The ninth leading economy in the world, Brazil has an enormous debt: US$ 237.9 billion (equivalent to 39 percent of the GDP). Though high inflation rates decreased as of 1994, the purchasing power of the population continued to decline.
Recently, exports have increased, breaking a historic record in 2004 when they peaked at 32 percent and surpassed US$ 96 billion.
The poverty of the population also led to a deterioration in overall health, increasing nutritional problems and transmittable diseases. Close to 120,000 babies die each year before reaching their first birthday.
Around 97 percent of children aged 7-14 go to school but the country suffers from serious educational deficiencies. Of every 100 children who enter the school system only eight finish high school. Among Brazilians over the age of 15, 12 percent are illiterate.

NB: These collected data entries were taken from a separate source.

(** C19: what every call of a run was preceded by.  An action is only ever called in a
    run that is not dry, for a step of the definition all of whose dependencies are
    completed, compensated or skipped at that moment, after a save that shows it
    running, and if it mutates after the lockdown gate has answered that it does not
    block; a compensation is only called in a run that is not dry, for a step that
    declares it, after such an answer.  So while a gate always blocks, nothing that
    mutates is called. *)
Theorem run_calls_guarded {S} `{WStore S} (E : Env) def opts w :
  fair E -> def_wf def -> w_log w = [] ->
  let log := w_log (execute E def opts w).1 in
  calls_ok E def (in_DryRun (w_inst w)) log /\
  forall g, en_lockdown E = Some g -> (forall l, g l = true) ->
    forall e, e ∈ log -> match e with
    | EvAct n _ _ _ _ | EvComp n _ _ _ => sd_Mutates (def_step def n) = false
    | _ => True
    end.
Proof.
  intros Hf Hd Hl log. destruct (execute_wp E def opts Hd w Hf) as [Hs _].
  assert (calls_ok E def (in_DryRun (w_inst w)) log) as Hc.
  { apply (esteps_calls E def opts _ _ _ Hs eq_refl). simpl. rewrite Hl.
    apply calls_ok_cons; [done |]. by intros [|] ? ? ?. }
  split; [done |]. intros g Hg Hblock e He. apply list_elem_of_split in He as (l1 & l0 & El).
  assert (EvGate false ∉ l0) as Hno.
  { intros (l2 & l3 & E2)%list_elem_of_split. specialize (Hc (l1 ++ e :: l2) (EvGate false) l3).
    destruct Hc as (g' & Hg' & Hb); [by rewrite El, E2, <- app_assoc |].
    rewrite Hg in Hg'. injection Hg' as <-. by rewrite Hblock in Hb. }
  assert (forall n, gate_passed E def n l0 -> sd_Mutates (def_step def n) = false) as Hgate.
  { intros n [?|[?|?]]; [done | congruence | done]. }
  specialize (Hc l1 e l0 El). destruct e; try done; apply Hgate; by apply Hc.
Qed.

(** The states of a run.  Every state a run assigns may follow the one before it by
    [CanTransition], every save holds the state of that moment, and the first
    assignment is validating, which a new instance allows; but a resumed run assigns
    it from the terminal states too, which [CanTransition] forbids. *)
Theorem run_states {S} `{WStore S} (E : Env) def opts w :
  fair E -> def_wf def -> w_log w = [] ->
  states_ok StateValidating (execute E def opts w).1 /\
  last (states (w_log (execute E def opts w).1)) = Some StateValidating /\
  CanTransition StateCreated StateValidating = true /\
  forall s, Terminal s = true -> CanTransition s StateValidating = false.
Proof.
  intros Hf Hd Hl. destruct (execute_wp E def opts Hd w Hf) as [Hs _]. split; [|split; [|split; [done |]]].
  - apply (esteps_states E def opts _ _ _ Hs). split; simpl; rewrite ?Hl; try done.
    intros [|? [|? ?]] io t cp r l0 El; by simplify_eq/=.
  - destruct (esteps_log E def opts _ _ Hs) as [l El]. rewrite El, states_app. simpl. rewrite Hl.
    cbn [states]. apply last_snoc.
  - by intros [].
Qed.

(** C20: at most once over crashes.  An instance is started and then resumed any number
    of times, each process dying after any event of its log; if the saves that were
    made succeeded, the action of a step that is not retryable and has no
    compensation has been called at most once in all. *)
Theorem run_at_most_once {S} `{WStore S} def id n s k :
  def_wf def -> once_only def n -> lives def id n s k -> (k <= 1)%nat.
Proof. intros Hd Hn Hl. by apply (lives_once def Hd id n s k Hn Hl). Qed.

(** ** Witnesses *)

(** Every answer is the good one. *)
Definition calm_env : Env (S := MemoryStore) :=
  mkEnv (fun _ => 0) (fun _ => None) None None (fun _ => "") true
    (fun _ _ _ => (mkResult (mkWEvidence 0 "ok" "" ∅) false, None))
    (fun _ => tt) (fun _ => 0) (fun _ => None) (fun _ names => names).

(** The gate always blocks. *)
Definition locked_env : Env (S := MemoryStore) :=
  mkEnv (fun _ => 0) (fun _ => None) (Some (fun _ => true)) None (fun _ => "") true
    (fun _ _ _ => (mkResult (mkWEvidence 0 "ok" "" ∅) false, None))
    (fun _ => tt) (fun _ => 0) (fun _ => None) (fun _ names => names).

Definition opts_demo : RunOptions := mkRunOptions "run-1" false "" ∅ false.
Definition inst_demo : Instance_ := fresh_inst "run-1" "cutover" opts_demo.
Definition w_demo_run : World := mkW inst_demo (NewMemoryStore 4) [].

Lemma calm_fair : fair calm_env.
Proof. intros log names. reflexivity. Qed.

Low education levels, poverty, a lack of opportunities and increasing drug trafficking are among the causes of violence in the big cities. Battered by so many problems, civil society has organized itself. Today there are an estimated 20 million activists and volunteers in the country.
Many religions, unwavering hope
Many of those who volunteer are also involved in different churches. The church with the highest number of faithful is the Roman Catholic Church with 126 million (74 percent of the population). Close to 25.5 million (15 percent) of Brazilians are Protestants. Of that total, around 85 percent are Pentecostals. Orthodox Christians are about 250,000 people.
The followers of Afro-Brazilian and syncretic religions like Candomble, Xangô, Macumba and Umbanda make up 4 percent of the population. There are approximately 500,000 Muslims and 100,000 Jews, together with other smaller religious groups. Around 7.3 percent of Brazilians claim to have no religious affiliation.
The Brazilian ecumenical movement sought to draw closer to the people through solidarity and gained strength in the 1970s during its resistance to the military dictatorship. In 1982 the National Council of Christian Churches (CONIC) was created. It brings together the Evangelical Church of Lutheran Confession in Brazil (IECLB), the Anglican Episcopal, Reformed, Methodist, United Presbyterian, Syrian Orthodox and Roman Catholic Churches.
It was the CONIC that invited the World Council of Churches to hold its 9th Assembly, the first on Latin American soil, from 14-23 February, 2006 in Porto Alegre, the cradle of the World Social Forum.
During those 10 days approximately 3,000 Christians from around the world will have the opportunity to experience the rich diversity of a fascinating country and its people who, despite enormous difficulties, struggle and celebrate life with unwavering hope - an attitude well known to those who, despite everything, persist in their commitment to a vision of Christian unity. [1.057 words]
(*) Rosina Duarte is a Brazilian free-lance journalist and carries out communication projects with low income sectors through the Free Agency for Information, Citizenship and Education (Alice) in Porto Alegre.